▶ **Source material**:
..............................
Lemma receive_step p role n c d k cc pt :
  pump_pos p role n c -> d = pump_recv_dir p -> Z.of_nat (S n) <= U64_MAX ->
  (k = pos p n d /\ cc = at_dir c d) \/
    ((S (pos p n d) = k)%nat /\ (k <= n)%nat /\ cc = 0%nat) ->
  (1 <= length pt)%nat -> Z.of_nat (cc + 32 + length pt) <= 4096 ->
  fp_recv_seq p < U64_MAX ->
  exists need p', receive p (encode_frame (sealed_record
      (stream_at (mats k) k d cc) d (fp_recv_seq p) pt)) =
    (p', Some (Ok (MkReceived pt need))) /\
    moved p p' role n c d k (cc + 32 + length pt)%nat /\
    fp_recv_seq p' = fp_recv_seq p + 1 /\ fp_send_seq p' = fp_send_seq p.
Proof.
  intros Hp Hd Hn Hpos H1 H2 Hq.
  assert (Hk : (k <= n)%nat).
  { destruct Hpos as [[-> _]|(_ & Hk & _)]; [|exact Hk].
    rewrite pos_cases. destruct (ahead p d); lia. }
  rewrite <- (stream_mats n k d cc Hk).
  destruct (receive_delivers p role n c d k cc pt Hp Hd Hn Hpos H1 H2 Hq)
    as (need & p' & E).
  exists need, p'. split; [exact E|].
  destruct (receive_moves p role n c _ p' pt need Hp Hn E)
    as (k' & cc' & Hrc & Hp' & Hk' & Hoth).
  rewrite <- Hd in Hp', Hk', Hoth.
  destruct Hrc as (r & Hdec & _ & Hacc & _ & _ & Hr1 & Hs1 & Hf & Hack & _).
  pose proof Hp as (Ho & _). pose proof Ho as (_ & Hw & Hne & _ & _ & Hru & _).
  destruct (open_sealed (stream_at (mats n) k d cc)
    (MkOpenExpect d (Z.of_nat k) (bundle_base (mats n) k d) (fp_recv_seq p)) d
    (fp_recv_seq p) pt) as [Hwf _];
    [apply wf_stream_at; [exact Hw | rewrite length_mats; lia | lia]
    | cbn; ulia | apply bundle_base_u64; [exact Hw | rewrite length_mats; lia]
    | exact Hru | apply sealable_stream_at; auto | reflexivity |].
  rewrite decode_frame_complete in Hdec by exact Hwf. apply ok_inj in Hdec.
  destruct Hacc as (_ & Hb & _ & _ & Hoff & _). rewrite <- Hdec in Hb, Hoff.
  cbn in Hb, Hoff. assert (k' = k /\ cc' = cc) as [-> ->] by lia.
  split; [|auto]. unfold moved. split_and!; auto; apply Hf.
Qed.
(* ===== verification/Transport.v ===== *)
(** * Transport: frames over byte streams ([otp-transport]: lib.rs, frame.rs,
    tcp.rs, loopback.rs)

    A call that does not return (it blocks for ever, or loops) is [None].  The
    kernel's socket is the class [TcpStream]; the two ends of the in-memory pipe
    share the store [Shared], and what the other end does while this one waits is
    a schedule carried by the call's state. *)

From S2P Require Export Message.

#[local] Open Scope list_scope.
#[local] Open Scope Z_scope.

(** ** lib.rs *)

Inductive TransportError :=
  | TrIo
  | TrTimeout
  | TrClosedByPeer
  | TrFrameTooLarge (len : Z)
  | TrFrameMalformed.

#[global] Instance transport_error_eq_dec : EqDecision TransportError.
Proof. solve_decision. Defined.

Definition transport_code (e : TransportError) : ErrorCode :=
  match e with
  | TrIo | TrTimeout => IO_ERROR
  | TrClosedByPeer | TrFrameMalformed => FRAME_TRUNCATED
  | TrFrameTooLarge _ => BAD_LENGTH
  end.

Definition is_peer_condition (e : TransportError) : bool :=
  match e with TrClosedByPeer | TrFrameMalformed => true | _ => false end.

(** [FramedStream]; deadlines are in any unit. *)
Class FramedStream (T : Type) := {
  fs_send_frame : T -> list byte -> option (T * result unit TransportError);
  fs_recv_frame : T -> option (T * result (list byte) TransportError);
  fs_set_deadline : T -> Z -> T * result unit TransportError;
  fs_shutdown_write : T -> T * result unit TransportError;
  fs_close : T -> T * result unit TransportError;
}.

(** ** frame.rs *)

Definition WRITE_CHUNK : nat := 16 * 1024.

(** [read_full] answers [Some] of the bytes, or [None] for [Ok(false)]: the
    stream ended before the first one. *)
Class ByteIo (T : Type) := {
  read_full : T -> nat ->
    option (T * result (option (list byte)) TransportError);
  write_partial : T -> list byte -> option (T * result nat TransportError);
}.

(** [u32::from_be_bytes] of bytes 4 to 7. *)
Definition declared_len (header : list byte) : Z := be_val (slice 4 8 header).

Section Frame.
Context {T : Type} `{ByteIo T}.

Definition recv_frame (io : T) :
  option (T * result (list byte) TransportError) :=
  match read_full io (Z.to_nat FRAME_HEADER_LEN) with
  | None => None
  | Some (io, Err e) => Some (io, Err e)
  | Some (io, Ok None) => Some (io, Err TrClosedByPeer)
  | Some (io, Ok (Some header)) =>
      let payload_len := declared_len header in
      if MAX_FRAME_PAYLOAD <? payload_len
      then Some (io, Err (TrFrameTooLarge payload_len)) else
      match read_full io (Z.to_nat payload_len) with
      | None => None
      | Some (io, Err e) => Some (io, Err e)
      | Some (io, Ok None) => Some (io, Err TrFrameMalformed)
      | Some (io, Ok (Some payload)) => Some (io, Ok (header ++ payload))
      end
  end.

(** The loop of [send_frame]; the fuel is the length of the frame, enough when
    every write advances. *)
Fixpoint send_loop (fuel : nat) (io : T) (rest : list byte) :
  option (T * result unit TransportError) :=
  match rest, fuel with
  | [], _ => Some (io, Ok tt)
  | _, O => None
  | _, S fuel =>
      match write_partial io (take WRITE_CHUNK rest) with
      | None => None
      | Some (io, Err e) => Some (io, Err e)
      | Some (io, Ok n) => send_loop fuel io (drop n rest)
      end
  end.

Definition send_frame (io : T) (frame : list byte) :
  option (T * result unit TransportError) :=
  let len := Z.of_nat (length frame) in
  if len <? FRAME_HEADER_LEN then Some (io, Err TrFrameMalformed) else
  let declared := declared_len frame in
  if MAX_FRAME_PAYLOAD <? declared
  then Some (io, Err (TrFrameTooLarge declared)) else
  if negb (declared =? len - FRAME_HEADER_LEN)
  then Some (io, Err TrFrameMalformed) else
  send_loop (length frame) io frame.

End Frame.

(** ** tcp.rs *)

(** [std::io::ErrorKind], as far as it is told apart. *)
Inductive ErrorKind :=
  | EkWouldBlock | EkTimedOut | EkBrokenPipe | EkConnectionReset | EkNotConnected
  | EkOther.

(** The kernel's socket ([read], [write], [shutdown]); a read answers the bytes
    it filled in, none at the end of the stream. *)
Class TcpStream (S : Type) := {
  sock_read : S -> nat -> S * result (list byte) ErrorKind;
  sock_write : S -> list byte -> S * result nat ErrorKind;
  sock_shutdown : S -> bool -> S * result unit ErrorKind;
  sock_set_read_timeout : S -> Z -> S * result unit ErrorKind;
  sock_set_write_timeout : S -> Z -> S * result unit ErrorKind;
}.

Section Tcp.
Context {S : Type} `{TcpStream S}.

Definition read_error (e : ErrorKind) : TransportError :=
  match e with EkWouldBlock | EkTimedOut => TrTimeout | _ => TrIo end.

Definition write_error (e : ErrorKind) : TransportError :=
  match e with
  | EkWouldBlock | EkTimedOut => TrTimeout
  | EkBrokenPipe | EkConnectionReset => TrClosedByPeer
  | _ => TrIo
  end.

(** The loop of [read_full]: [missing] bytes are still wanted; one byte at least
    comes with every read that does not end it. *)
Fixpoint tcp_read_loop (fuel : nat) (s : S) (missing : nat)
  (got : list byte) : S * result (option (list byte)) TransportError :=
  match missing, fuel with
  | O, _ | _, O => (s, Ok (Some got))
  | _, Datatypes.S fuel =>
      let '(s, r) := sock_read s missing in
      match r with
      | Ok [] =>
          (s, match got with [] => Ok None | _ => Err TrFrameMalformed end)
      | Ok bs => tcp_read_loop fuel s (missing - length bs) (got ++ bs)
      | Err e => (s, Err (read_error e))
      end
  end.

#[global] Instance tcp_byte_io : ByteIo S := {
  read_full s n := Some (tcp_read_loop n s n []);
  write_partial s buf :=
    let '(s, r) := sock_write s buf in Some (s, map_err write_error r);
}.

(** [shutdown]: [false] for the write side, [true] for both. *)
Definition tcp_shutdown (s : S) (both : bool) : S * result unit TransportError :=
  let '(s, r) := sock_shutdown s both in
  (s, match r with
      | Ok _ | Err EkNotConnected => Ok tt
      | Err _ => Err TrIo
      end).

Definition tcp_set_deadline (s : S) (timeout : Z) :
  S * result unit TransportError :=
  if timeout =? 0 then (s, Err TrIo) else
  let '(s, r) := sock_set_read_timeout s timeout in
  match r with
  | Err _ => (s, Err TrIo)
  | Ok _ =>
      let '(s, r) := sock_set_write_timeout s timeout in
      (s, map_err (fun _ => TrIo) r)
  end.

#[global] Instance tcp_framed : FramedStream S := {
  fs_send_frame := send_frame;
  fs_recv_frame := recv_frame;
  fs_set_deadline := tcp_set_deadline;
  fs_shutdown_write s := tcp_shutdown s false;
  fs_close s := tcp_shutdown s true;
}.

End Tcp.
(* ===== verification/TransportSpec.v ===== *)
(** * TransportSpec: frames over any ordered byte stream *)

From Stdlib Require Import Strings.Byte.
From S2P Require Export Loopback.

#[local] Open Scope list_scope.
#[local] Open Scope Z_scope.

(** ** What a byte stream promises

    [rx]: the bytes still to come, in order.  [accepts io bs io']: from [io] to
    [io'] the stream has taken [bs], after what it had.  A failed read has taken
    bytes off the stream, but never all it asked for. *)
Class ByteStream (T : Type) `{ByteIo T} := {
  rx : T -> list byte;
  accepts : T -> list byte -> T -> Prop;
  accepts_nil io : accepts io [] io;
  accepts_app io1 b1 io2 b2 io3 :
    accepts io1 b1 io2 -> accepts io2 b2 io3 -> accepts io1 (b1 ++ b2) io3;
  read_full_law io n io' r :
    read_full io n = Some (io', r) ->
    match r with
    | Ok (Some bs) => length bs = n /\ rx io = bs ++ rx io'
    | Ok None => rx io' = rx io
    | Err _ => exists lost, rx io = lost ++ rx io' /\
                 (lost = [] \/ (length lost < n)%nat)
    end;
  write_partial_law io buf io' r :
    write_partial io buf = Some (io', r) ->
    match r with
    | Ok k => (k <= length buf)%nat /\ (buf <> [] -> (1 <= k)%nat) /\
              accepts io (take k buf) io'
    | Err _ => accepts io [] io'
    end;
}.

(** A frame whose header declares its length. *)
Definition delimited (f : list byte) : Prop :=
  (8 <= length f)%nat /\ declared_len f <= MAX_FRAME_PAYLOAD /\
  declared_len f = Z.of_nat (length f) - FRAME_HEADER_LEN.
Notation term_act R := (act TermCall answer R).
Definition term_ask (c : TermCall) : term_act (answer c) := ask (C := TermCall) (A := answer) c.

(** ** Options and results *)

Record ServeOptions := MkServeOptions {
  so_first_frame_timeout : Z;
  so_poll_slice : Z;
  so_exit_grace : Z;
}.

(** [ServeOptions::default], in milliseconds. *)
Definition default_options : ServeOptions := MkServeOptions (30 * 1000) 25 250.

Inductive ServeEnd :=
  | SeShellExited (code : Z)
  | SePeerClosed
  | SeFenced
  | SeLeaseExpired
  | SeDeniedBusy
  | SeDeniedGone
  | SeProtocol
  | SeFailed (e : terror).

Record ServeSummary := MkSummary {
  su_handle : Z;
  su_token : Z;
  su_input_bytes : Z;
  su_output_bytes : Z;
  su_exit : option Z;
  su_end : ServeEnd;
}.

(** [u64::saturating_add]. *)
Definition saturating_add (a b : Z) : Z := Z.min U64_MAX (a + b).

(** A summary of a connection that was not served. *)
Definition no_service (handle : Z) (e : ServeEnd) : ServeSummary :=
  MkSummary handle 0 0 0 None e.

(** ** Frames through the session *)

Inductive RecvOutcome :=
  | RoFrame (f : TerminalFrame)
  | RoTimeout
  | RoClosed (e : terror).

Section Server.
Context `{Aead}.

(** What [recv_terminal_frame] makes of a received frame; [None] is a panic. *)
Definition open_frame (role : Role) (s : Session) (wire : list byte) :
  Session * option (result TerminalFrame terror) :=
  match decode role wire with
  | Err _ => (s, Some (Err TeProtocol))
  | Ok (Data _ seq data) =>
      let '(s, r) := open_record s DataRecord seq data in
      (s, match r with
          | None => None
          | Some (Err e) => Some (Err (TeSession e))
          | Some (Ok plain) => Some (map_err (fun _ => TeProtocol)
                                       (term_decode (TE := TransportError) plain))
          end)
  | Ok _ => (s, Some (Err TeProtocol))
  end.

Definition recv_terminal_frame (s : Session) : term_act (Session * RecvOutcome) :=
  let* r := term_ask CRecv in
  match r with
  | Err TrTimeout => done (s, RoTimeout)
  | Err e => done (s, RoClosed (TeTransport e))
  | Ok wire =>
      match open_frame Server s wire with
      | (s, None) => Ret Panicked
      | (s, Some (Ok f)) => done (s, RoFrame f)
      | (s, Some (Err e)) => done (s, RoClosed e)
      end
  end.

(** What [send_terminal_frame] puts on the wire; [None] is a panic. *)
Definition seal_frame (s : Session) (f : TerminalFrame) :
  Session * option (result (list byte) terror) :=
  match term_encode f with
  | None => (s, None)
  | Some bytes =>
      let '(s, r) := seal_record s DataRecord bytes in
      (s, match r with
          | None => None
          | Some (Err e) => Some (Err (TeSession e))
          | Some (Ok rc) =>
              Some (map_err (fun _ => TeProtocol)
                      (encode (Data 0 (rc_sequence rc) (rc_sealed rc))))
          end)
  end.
..............................
▶ **Task directions**: Please copy only these lines, exactly: the first line of the records through the line containing "destruct Hacc as", ends included.

▶ **Output for this task**:
Lemma receive_step p role n c d k cc pt :
  pump_pos p role n c -> d = pump_recv_dir p -> Z.of_nat (S n) <= U64_MAX ->
  (k = pos p n d /\ cc = at_dir c d) \/
    ((S (pos p n d) = k)%nat /\ (k <= n)%nat /\ cc = 0%nat) ->
  (1 <= length pt)%nat -> Z.of_nat (cc + 32 + length pt) <= 4096 ->
  fp_recv_seq p < U64_MAX ->
  exists need p', receive p (encode_frame (sealed_record
      (stream_at (mats k) k d cc) d (fp_recv_seq p) pt)) =
    (p', Some (Ok (MkReceived pt need))) /\
    moved p p' role n c d k (cc + 32 + length pt)%nat /\
    fp_recv_seq p' = fp_recv_seq p + 1 /\ fp_send_seq p' = fp_send_seq p.
Proof.
  intros Hp Hd Hn Hpos H1 H2 Hq.
  assert (Hk : (k <= n)%nat).
  { destruct Hpos as [[-> _]|(_ & Hk & _)]; [|exact Hk].
    rewrite pos_cases. destruct (ahead p d); lia. }
  rewrite <- (stream_mats n k d cc Hk).
  destruct (receive_delivers p role n c d k cc pt Hp Hd Hn Hpos H1 H2 Hq)
    as (need & p' & E).
  exists need, p'. split; [exact E|].
  destruct (receive_moves p role n c _ p' pt need Hp Hn E)
    as (k' & cc' & Hrc & Hp' & Hk' & Hoth).
  rewrite <- Hd in Hp', Hk', Hoth.
  destruct Hrc as (r & Hdec & _ & Hacc & _ & _ & Hr1 & Hs1 & Hf & Hack & _).
  pose proof Hp as (Ho & _). pose proof Ho as (_ & Hw & Hne & _ & _ & Hru & _).
  destruct (open_sealed (stream_at (mats n) k d cc)
    (MkOpenExpect d (Z.of_nat k) (bundle_base (mats n) k d) (fp_recv_seq p)) d
    (fp_recv_seq p) pt) as [Hwf _];
    [apply wf_stream_at; [exact Hw | rewrite length_mats; lia | lia]
    | cbn; ulia | apply bundle_base_u64; [exact Hw | rewrite length_mats; lia]
    | exact Hru | apply sealable_stream_at; auto | reflexivity |].
  rewrite decode_frame_complete in Hdec by exact Hwf. apply ok_inj in Hdec.
  destruct Hacc as (_ & Hb & _ & _ & Hoff & _). rewrite <- Hdec in Hb, Hoff.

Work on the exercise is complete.